A enfermeira do SNS24 reencaminhou o meu caso para o Centro de Saúde do Casal de São Brás e eu é que devia telefonar para lá para saber os passos seguintes. Depois de várias tentativas consegui fazer a ligação. Disseram-me para ir lá nessa manhã às 11h e perguntaram-me se, por acaso, tinha alguma máscara. Peguei no carro e lá fui, de máscara. Puseram-me numa sala sozinho, falei com uma médica por telefone e fiz um teste de densidade pulmonar através de um daqueles dispositivos parecidos com uma mola em que se põe um dedo dentro que me atiraram pela porta. O oxigénio estava bem e mandaram-e tomar ben-u-ron para a febre e um comprimido para os pulmões. Perguntei se não devia fazer o teste à Covid-19 e responderam que nos Centros de Saúde não faziam essa despistagem. Saí de lá com ordens para ficar de quarentena, dois panfletos sobre como fazer o isolamento em casa, um papel de baixa médica que me autoriza a sair de casa (!) e fui aviar a receita à farmácia.

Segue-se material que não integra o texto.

(* ===== verification/Social.v ===== *)
(** * Social messages ([social.py])

    The envelope of a message received from a chat service, the perception
    event it becomes, the record of an answer delivered to it, and the
    approvals decided over a chat.  [MockSocialAdapter] keeps no state: its
    methods are functions, and the adapters of the services share them. *)

From Stdlib Require Import ZArith Lia Bool List Ascii String.
From stdpp Require Import base list option strings.
From S2P Require Import Prelude PyFloat Text PyValue Events.

#[local] Open Scope string_scope.
#[local] Open Scope Z_scope.
#[local] Open Scope list_scope.

Definition social_channel_kinds : list string := ["group"; "direct"; "channel"].
Definition normalize_channel_kind (channel_kind : string) : result string :=
  let normalized := py_lower (py_strip channel_kind) in
  if str_in normalized social_channel_kinds then Ok normalized
  else Raise (ValueError ("unsupported social channel kind: " +:+ channel_kind)).

(** ** Envelopes *)

Record SocialMessageEnvelope := {
  se_social_message_id : string;
  se_adapter_kind : string;
  se_channel_id : string;
  se_channel_kind : string;
  se_external_user_id : string;
  se_principal_id : string;
  se_message_kind : string;
  se_text : string;
  se_received_at : string;
  se_rate_limit_class : string;
  se_policy_tags : list string;
  se_metadata : dict;
}.

Definition envelope_from_dict (payload : dict) : result SocialMessageEnvelope :=
  let! channel_kind := normalize_channel_kind (str_or "channel_kind" "direct" payload) in
  let! policy_tags := str_items (por (dgetn "policy_tags" payload) (VList [])) in
  let! metadata := py_dict (por (dgetn "metadata" payload) (VDict [])) in
  Ok {| se_social_message_id := str_or "social_message_id" "social-unknown" payload;
        se_adapter_kind := str_or "adapter_kind" "mock_social" payload;
        se_channel_id := str_or "channel_id" "unknown-channel" payload; se_channel_kind := channel_kind;
        se_external_user_id := str_or "external_user_id" "unknown-user" payload;
        se_principal_id := str_or "principal_id" "user-unknown" payload;
        se_message_kind := str_or "message_kind" "text" payload; se_text := str_or "text" "" payload;
        se_received_at := str_or "received_at" "" payload;
        se_rate_limit_class := str_or "rate_limit_class" "normal_user" payload;
        se_policy_tags := policy_tags; se_metadata := metadata |}.

Definition envelope_to_dict (e : SocialMessageEnvelope) : dict :=
  dict_of
    [("social_message_id", VStr (se_social_message_id e)); ("adapter_kind", VStr (se_adapter_kind e));
     ("channel_id", VStr (se_channel_id e)); ("channel_kind", VStr (se_channel_kind e));
     ("external_user_id", VStr (se_external_user_id e)); ("principal_id", VStr (se_principal_id e));
     ("message_kind", VStr (se_message_kind e)); ("text", VStr (se_text e)); ("received_at", VStr (se_received_at e));
     ("rate_limit_class", VStr (se_rate_limit_class e)); ("policy_tags", VList (vstrs (se_policy_tags e)));
     ("metadata", VDict (se_metadata e))].

Record SocialDeliveryRecord := {
  sd_delivery_id : string;
  sd_adapter_kind : string;
  sd_channel_id : string;
  sd_principal_id : string;
  sd_speaker : string;
  sd_delivery_status : string;
  sd_delivered_text : string;
  sd_audit_tags : list string;
}.

Definition delivery_to_dict (r : SocialDeliveryRecord) : dict :=
  dict_of
    [("delivery_id", VStr (sd_delivery_id r)); ("adapter_kind", VStr (sd_adapter_kind r));
     ("channel_id", VStr (sd_channel_id r)); ("principal_id", VStr (sd_principal_id r)); ("speaker", VStr (sd_speaker r));
     ("delivery_status", VStr (sd_delivery_status r)); ("delivered_text", VStr (sd_delivered_text r));
     ("audit_tags", VList (vstrs (sd_audit_tags r)))].

Record SocialApprovalEnvelope := {
  sa_approval_request_id : string;
  sa_adapter_kind : string;
  sa_channel_id : string;
  sa_channel_kind : string;
  sa_external_user_id : string;
  sa_principal_id : string;
  sa_decision_text : string;
  sa_received_at : string;
}.

Definition approval_envelope_to_dict (e : SocialApprovalEnvelope) : dict :=
  dict_of
    [("approval_request_id", VStr (sa_approval_request_id e)); ("adapter_kind", VStr (sa_adapter_kind e));
     ("channel_id", VStr (sa_channel_id e)); ("channel_kind", VStr (sa_channel_kind e));
     ("external_user_id", VStr (sa_external_user_id e)); ("principal_id", VStr (sa_principal_id e));
     ("decision_text", VStr (sa_decision_text e)); ("received_at", VStr (sa_received_at e))].

(** [{value}] in an f-string *)
Definition shown (v : pyval) : string := py_str v.

Definition build_social_approval_summary (approval_request approval_context : dict) : result dict :=
  let! request_payload := py_dict (por (dgetn "payload" approval_request) (VDict [])) in
  let! requested_args := py_dict (por (dgetn "requested_args" request_payload) (VDict [])) in
  let! requirements := py_dict (por (dgetn "operator_requirements" approval_context) (VDict [])) in
  let! required := py_iter (por (dgetn "required_resources" requirements) (VList [])) in
  let! missing := py_iter (por (dgetn "missing_required_resources" requirements) (VList [])) in
  let none_if_empty l := por (VList l) (VList [VStr "none"]) in
  Ok (dict_of
    [("approval_request_id", dgetn "approval_request_id" approval_request); ("status", dgetn "status" approval_request);
     ("tool_name", dgetn "tool_name" approval_request); ("requested_args", VDict requested_args);
     ("required_resources", VList required); ("missing_required_resources", VList missing);
     ("human_summary", VStr
       ("Pending approval for " +:+ shown (dgetn "tool_name" approval_request) +:+ " with args " +:+ shown (VDict requested_args) +:+
        ". Required resources: " +:+ shown (none_if_empty required) +:+ ". Missing resources: " +:+ shown (none_if_empty missing) +:+
        "."))]).

(** ** The mock adapter *)

(** [f"{adapter_kind}:{external_user_id}"] *)
Definition principal_of (adapter_kind external_user_id : string) : string := adapter_kind +:+ ":" +:+ external_user_id.

Definition bind_principal (adapter_kind channel_id channel_kind external_user_id text received_at : string) (is_admin : bool)
    : result SocialMessageEnvelope :=
  let! resolved_channel_kind := normalize_channel_kind channel_kind in
  Ok {| se_social_message_id := "social-" +:+ adapter_kind +:+ "-" +:+ channel_id +:+ "-" +:+ external_user_id;
        se_adapter_kind := adapter_kind; se_channel_id := channel_id; se_channel_kind := resolved_channel_kind;
        se_external_user_id := external_user_id; se_principal_id := principal_of adapter_kind external_user_id;
        se_message_kind := "text"; se_text := text; se_received_at := received_at;
        se_rate_limit_class := if is_admin then "admin"
                               else if String.eqb resolved_channel_kind "group" then "group_user" else "normal_user";
        se_policy_tags := ["social_ingress"; "user_input"; "channel_" +:+ resolved_channel_kind];
        se_metadata := dict_of [("is_admin", VBool is_admin); ("channel_kind", VStr resolved_channel_kind)] |}.

Definition social_topic (channel_kind : string) : string :=
  if String.eqb channel_kind "group" then "user.input.social.group"
  else if String.eqb channel_kind "channel" then "user.input.social.channel" else "user.input.social.direct".
Definition social_priority (rate_limit_class : string) : Z := if String.eqb rate_limit_class "admin" then 70 else 55.

Definition to_perception_event (e : SocialMessageEnvelope) : dict :=
  dict_of
    [("event_id", VStr (se_social_message_id e)); ("source_kind", VStr "social"); ("source_node", VStr (se_adapter_kind e));
     ("event_type", VStr "user.input.social"); ("semantic_topic", VStr (social_topic (se_channel_kind e)));
     ("timestamp_wall", VStr (se_received_at e)); ("priority", VInt (social_priority (se_rate_limit_class e)));
     ("dedupe_key", VStr (se_social_message_id e)); ("policy_tags", VList (vstrs (se_policy_tags e)));
     ("payload", VDict (dict_of
       [("text", VStr (se_text e)); ("channel_id", VStr (se_channel_id e)); ("channel_kind", VStr (se_channel_kind e));
        ("external_user_id", VStr (se_external_user_id e)); ("principal_id", VStr (se_principal_id e));
        ("rate_limit_class", VStr (se_rate_limit_class e)); ("social_adapter", VStr (se_adapter_kind e))]))].

Definition deliver_affective_response (e : SocialMessageEnvelope) (response : dict) : result SocialDeliveryRecord :=
  let speaker := str_or "speaker" "" response in
  if negb (String.eqb speaker "affective") then Raise (ValueError "social_delivery_requires_affective_speaker")
  else Ok {| sd_delivery_id := "delivery-" +:+ se_social_message_id e; sd_adapter_kind := se_adapter_kind e;
             sd_channel_id := se_channel_id e; sd_principal_id := se_principal_id e; sd_speaker := speaker;
             sd_delivery_status := "delivered"; sd_delivered_text := str_or "text" "" response;
             sd_audit_tags := ["social_egress"; "affective_only"] |}.

Definition bind_approval_principal
    (approval_request_id adapter_kind channel_id channel_kind external_user_id decision_text received_at : string)
    : result SocialApprovalEnvelope :=
  let! resolved_channel_kind := normalize_channel_kind channel_kind in
  Ok {| sa_approval_request_id := approval_request_id; sa_adapter_kind := adapter_kind; sa_channel_id := channel_id;
        sa_channel_kind := resolved_channel_kind; sa_external_user_id := external_user_id;
        sa_principal_id := principal_of adapter_kind external_user_id; sa_decision_text := decision_text;
        sa_received_at := received_at |}.

Definition social_approval_metadata (e : SocialApprovalEnvelope) : dict :=
  dict_of
    [("approval_channel", VStr "social"); ("social_adapter", VStr (sa_adapter_kind e)); ("channel_id", VStr (sa_channel_id e));
     ("channel_kind", VStr (sa_channel_kind e)); ("external_user_id", VStr (sa_external_user_id e));
     ("principal_id", VStr (sa_principal_id e)); ("decision_text", VStr (sa_decision_text e));
     ("received_at", VStr (sa_received_at e))].

(** ** Envelopes read back *)

(** What a stored envelope keeps: the texts that have a default are not empty, and the channel kind is one of the three. *)
Record envelope_complete (e : SocialMessageEnvelope) : Prop := {
  ec_kind : se_channel_kind e ∈ social_channel_kinds;
  ec_texts : Forall (fun s => s <> "")
    [se_social_message_id e; se_adapter_kind e; se_channel_id e; se_external_user_id e; se_principal_id e; se_message_kind e;
     se_rate_limit_class e];
}.

Lemma normalize_known kind : kind ∈ social_channel_kinds -> normalize_channel_kind kind = Ok kind.
Proof. intros H%list_elem_of_In. repeat destruct H as [<-|H]; [reflexivity..|destruct H]. Qed.

Lemma normalize_channel_kind_ok kind kind' : normalize_channel_kind kind = Ok kind' -> kind' ∈ social_channel_kinds.
Proof. unfold normalize_channel_kind. intros H. destruct (str_in _ _) eqn:E; [|done]. inv_ok. by apply str_in_true. Qed.

Lemma str_items_or_vstrs l : str_items (por (VList (vstrs l)) (VList [])) = Ok l.
Proof.
  assert (H : map py_str (vstrs l) = l) by (unfold vstrs; rewrite map_map; apply map_id).
  unfold str_items, por. destruct l; [done|]. change (Ok (map py_str (vstrs (s :: l))) = Ok (s :: l)). by rewrite H.
Qed.

Lemma str_or_present k s default l : sget k l = Some (VStr s) -> s <> "" -> str_or k default (dict_of l) = s.
Proof. intros H Hs. unfold str_or. rewrite dgetn_eq, dget_dict_of, H. by rewrite por_str_nonempty. Qed.

Lemma str_or_empty k s l : sget k l = Some (VStr s) -> str_or k "" (dict_of l) = s.
Proof. intros H. unfold str_or. rewrite dgetn_eq, dget_dict_of, H. apply py_str_por_empty. Qed.

Lemma py_dict_or d : py_dict (por (VDict d) (VDict [])) = Ok d.
Proof. by destruct d. Qed.

(** An envelope whose fields are complete is read back as it was written. *)
Theorem envelope_round_trip e : envelope_complete e -> envelope_from_dict (envelope_to_dict e) = Ok e.
Proof.
  intros [Hk Ht]. rewrite !Forall_cons in Ht. destruct Ht as (H1 & H2 & H3 & H4 & H5 & H6 & H7 & _).
  assert (Hne : se_channel_kind e <> "") by (intros E; rewrite E in Hk; by apply str_in_true in Hk).
  unfold envelope_from_dict, envelope_to_dict.
  rewrite (str_or_present "channel_kind" (se_channel_kind e)), normalize_known by done. cbn [rbind].
  unfold str_or. rewrite !dgetn_eq, !dget_dict_of. cbn [sget]. cbn -[py_str por py_dict str_items].
  rewrite str_items_or_vstrs, py_dict_or. cbn [rbind]. rewrite !py_str_por_empty, !por_str_nonempty by done. by destruct e.
Qed.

Tudo estranho, tudo esquisito e eu com muita falta de ar e tosse. [Pedro interrompeu várias vezes este relato para recuperar forças devido à falta de ar].
As promessas de telefonemas do Centro de Saúde e da SNS24 nunca se cumpriram. Fui eu que, ao quinto dia, peguei no telefone. Na linha de saúde avisaram-me que o processo estava no Centro de Saúde e era para lá que devia ligar. A médica voltou a questionar como é que eu estava e só quando insisti outra vez sobre o teste ao coronavírus é que me disse para esperar mais uns dias, até abrirem os centros de despistagem em Lisboa. A febre, entretanto, estava controlada com o ben-u-ron, a tosse um pouco melhor, mas continuava com muita falta de ar. Ficaram de telefonar no dia seguinte. Mais uma vez, nada. Nunca recebi, até hoje, nenhum telefonema, fui sempre eu quem ligou.
Quando abriu o centro de testes no Lumiar voltei a questionar a médica do Centro de Saúde, a resposta foi que aquilo ainda não estava bem preparado. Desta vez mandou-me tomar um anti-depressivo, talvez por achar que a minha falta de ar se deve à ansiedade, mas a bula diz que não poder ser tomado por pessoas com problemas respiratórios. Também referiu que iria prescrever um raio-x aos pulmões. E o isolamento…?!
Desde o dia 17 que estou em quarentena no meu quarto, felizmente tem casa de banho. Estou no piso superior da casa, e os meus pais, de 74 anos e 70, mulher e dois filhos, de 5 anos e 16, no piso inferior. Comunicamos por telemóvel ou cada um do seu lado da porta. No dia do Pai vieram cantar-me os Parabéns à porta. Trazem-me a comida em caixas de plástico descartável que vai imediatamente para o lixo.
Amanhã, dia 27, vou pegar no telefone novamente para saber se devo ou não ir fazer o teste. Continuo com muita falta de ar e isto começa a ser angustiante. Não sei se tenho a Covid-19, se ainda posso contagiar alguém depois dos 14 dias de quarentena, se, depois, tenho de ficar outros 14… É uma grande incerteza.